Stored items from a collection
★ ★ ★

(** Take turns as long as they lead on. *)
Fixpoint play (turns : list turn) (s : system) : effect :=
  match turns with
  | [] => Next s
  | a :: turns' => match perform a s with Next s' => play turns' s' | e => e end
  end.

Lemma play_steps turns s s' : play turns s = Next s' -> rtc step s s'.
Proof.
  induction turns as [|a turns IH] in s |- *; cbn [play]; [by intros [= ->]|].
  destruct (perform a s) as [| | |s1] eqn:Ha; try done. intros Hp.
  eapply rtc_l; [by exists a|by apply IH].
Qed.

(** The datagrams that [ReadPart] takes from the connection during the turns. *)
Definition datagram_read (a : turn) (s : system) : list (list byte) :=
  match a, r_pc s, Conn (dp (receiver s)) with
  | ReadTurn, Reading (S _) _ _, Some c => take 1 (rx c)
  | _, _, _ => []
  end.

Fixpoint datagrams_read (turns : list turn) (s : system) : list (list byte) :=
  match turns with
  | [] => []
  | a :: turns' =>
      datagram_read a s ++ match perform a s with Next s' => datagrams_read turns' s' | _ => [] end
  end.

(** ** The turns put together are the calls *)

Lemma WritePart_loop_one k i n w :
  WritePart_loop p (S k) i n w =
    ('(n', err) ← WritePart_loop p 1 i n;
     match err with Some e => mret (0, Some e) | None => WritePart_loop p k (i + 1) n' end) w.
Proof.
  cbn [WritePart_loop]. rewrite bind_assoc. unfold mbind, go_bind.
  destruct (at_part p _ w) as [payload w1|f|w1]; try done.
  destruct (alloc_packet payload w1) as [buf w2|f|w2]; try done.
  destruct (at_part p _ w2) as [buf' w3|f|w3]; try done.
  destruct (at_dp _ w3) as [[bts err] w4|f|w4]; try done.
  destruct (on_status p 1 bts w4) as [[] w5|f|w5]; try done. by destruct err.
Qed.

Lemma ReadPart_loop_one k i n w :
  ReadPart_loop q (S k) i n w =
    ('(n', err) ← ReadPart_loop q 1 i n;
     match err with Some e => mret (0, Some e) | None => ReadPart_loop q k (i + 1) n' end) w.
Proof.
  cbn [ReadPart_loop]. rewrite bind_assoc. unfold mbind, go_bind.
  destruct (ReadPart_step q i w) as [[e|bts] w1|f|w1]; done.
Qed.

(** Turns of one thread, with nothing in between. *)
Definition write_alone (x x' : sender_pc * W) : Prop :=
  exists m, write_turn x.1 = Some m /\ m x.2 = Done x'.1 x'.2.

Definition read_alone (x x' : receiver_pc * W) : Prop :=
  exists m, read_turn x.1 = Some m /\ m x.2 = Done x'.1 x'.2.

Definition ack_alone (x x' : ack_threads * W) : Prop :=
  exists m, (reader_turn x.1 = Some m \/ handler_turn x.1 = Some m) /\ m x.2 = Done x'.1 x'.2.

(** A turn that leads on. *)
Lemma write_alone_turn pc w m pc' w' : write_turn pc = Some m -> m w = Done pc' w' -> write_alone (pc, w) (pc', w').
Proof. intros Hm Hr. by exists m. Qed.

Lemma WritePart_turns k i n w n' err w' :
  WritePart_loop p k i n w = Done (n', err) w' ->
  match err with
  | None => rtc write_alone (Writing k i n, w) (Retransferring n', set_dp (set_state DP_STATE_RETRANSFER (dp w')) w')
  | Some e => n' = 0 /\ rtc write_alone (Writing k i n, w) (WriteReturned 0 (Some e), w')
  end.
Proof.
  induction k as [|k IH] in i, n, w |- *.
  { intros [= <- <- <-]. apply rtc_once. by eapply write_alone_turn. }
  rewrite WritePart_loop_one. intros ([n1 err1] & w1 & H1 & H2)%bind_Done_inv.
  assert (Hturn : write_alone (Writing (S k) i n, w)
    (match err1 with Some e => WriteReturned 0 (Some e) | None => Writing k (i + 1) n1 end, w1)).
  { eapply write_alone_turn; [done|]. by rewrite (bind_Done _ _ _ _ _ H1). }
  destruct err1 as [e|].
  - injection H2 as <- <- <-. split; [done|]. by apply rtc_once.
  - specialize (IH _ _ _ H2). destruct err; [destruct IH as [-> IH]; split; [done|]|]; by eapply rtc_l.
Qed.

(** [WritePart] and the assignment after it are turns of the writer. *)
Lemma write_turns w n' err w' :
  WritePart p w = Done (n', err) w' ->
  match err with
  | None => rtc write_alone (WriteStarts, w) (Retransferring n', set_dp (set_state DP_STATE_RETRANSFER (dp w')) w')
  | Some e => n' = 0 /\ rtc write_alone (WriteStarts, w) (WriteReturned 0 (Some e), w')
  end.
Proof.
  unfold WritePart. rewrite bind_modify. intros (k & w1 & H1 & H2)%bind_Done_inv.
  assert (Hturn : write_alone (WriteStarts, w) (Writing (Z.to_nat k) 0 0, w1)).
  { eapply write_alone_turn; [done|]. by rewrite bind_modify, (bind_Done _ _ _ _ _ H1). }
  apply WritePart_turns in H2. destruct err; [destruct H2 as [-> H2]; split; [done|]|]; by eapply rtc_l.
Qed.

Lemma resend_one k v j w : resend (S k) v j w = (resend 1 v j;; resend k v (j + 1)) w.
Proof.
  cbn [resend]. rewrite bind_assoc. unfold mbind, go_bind.
  destruct (current_part w) as [part w0|f|w0]; try done.
  destruct (at_part part _ w0) as [payload w1|f|w1]; try done.
  destruct (alloc_packet payload w1) as [buf w2|f|w2]; try done.
  destruct (at_part part _ w2) as [buf' w3|f|w3]; try done.
  destruct (at_dp _ w3) as [[bts err] w4|f|w4]; try done.
  destruct (at_dp _ w4) as [[] w5|f|w5]; try done.
  destruct (on_status part 1 bts w5) as [[] w6|f|w6]; try done. by destruct err.
Qed.

Lemma resend_turns k v j vs i n w w' :
  resend k v j w = Done tt w' -> rtc write_alone (Resending k v j vs i n, w) (Ranging vs i n, w').
Proof.
  induction k as [|k IH] in j, w |- *; intros Hr.
  { injection Hr as <-. apply rtc_once. by eapply write_alone_turn. }
  rewrite resend_one in Hr. apply bind_Done_inv in Hr as ([] & w1 & H1 & H2).
  eapply rtc_l; [|by apply IH]. eapply write_alone_turn; [done|]. by rewrite (bind_Done _ _ _ _ _ H1).
Qed.

Lemma range_turns vs i n w w' :
  retransfer_range vs i w = Done tt w' -> exists i', rtc write_alone (Ranging vs i n, w) (Ranging [] i' n, w').
Proof.
  induction vs as [|v vs IH] in i, w |- *; cbn [retransfer_range].
  { intros [= <-]. by exists i. }
  destruct (v =? 0) eqn:Hv; [done|]. intros (part & w1 & H1 & (offs & w2 & H2 & H3)%bind_Done_inv)%bind_Done_inv.
  destruct (go_index offs i) as [off|] eqn:Ho.
  - apply bind_Done_inv in H3 as ([] & w3 & H3 & H4). apply IH in H4 as (i' & H4). exists i'.
    eapply rtc_l; [|etransitivity; [by apply resend_turns|exact H4]].
    eapply write_alone_turn; [done|]. by rewrite Hv, (bind_Done _ _ _ _ _ H1), (bind_Done _ _ _ _ _ H2), Ho.
  - injection H3 as <-. exists i. apply rtc_once. eapply write_alone_turn; [done|].
    by rewrite Hv, (bind_Done _ _ _ _ _ H1), (bind_Done _ _ _ _ _ H2), Ho.
Qed.

(** A pass of the retransfer loop is turns of the writer. *)
Lemma pass_turns n w w' :
  state (dp w) = DP_STATE_RETRANSFER -> retransfer_pass w = Done tt w' ->
  rtc write_alone (Retransferring n, w) (Retransferring n, w').
Proof.
  intros Hs (part & w1 & H1 & (nums & w2 & H2 & ([] & w3 & H3 & (part' & w4 & H4 & H5)%bind_Done_inv)%bind_Done_inv)%bind_Done_inv)%bind_Done_inv.
  apply (range_turns nums 0 n) in H3 as (i' & H3).
  eapply rtc_l; [|etransitivity; [exact H3|apply rtc_once]]; eapply write_alone_turn; try done.
  - rewrite bind_gets, Hs. cbn [negb Z.eqb Pos.eqb DP_STATE_RETRANSFER].
    by rewrite (bind_Done _ _ _ _ _ H1), (bind_Done _ _ _ _ _ H2).
  - by rewrite (bind_Done _ _ _ _ _ H4), (bind_Done _ _ _ _ _ H5).
Qed.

★ ★ ★

Show each line of the records above containing "unfold".

  cbn [WritePart_loop]. rewrite bind_assoc. unfold mbind, go_bind.
  cbn [ReadPart_loop]. rewrite bind_assoc. unfold mbind, go_bind.
  unfold WritePart. rewrite bind_modify. intros (k & w1 & H1 & H2)%bind_Done_inv.
  cbn [resend]. rewrite bind_assoc. unfold mbind, go_bind.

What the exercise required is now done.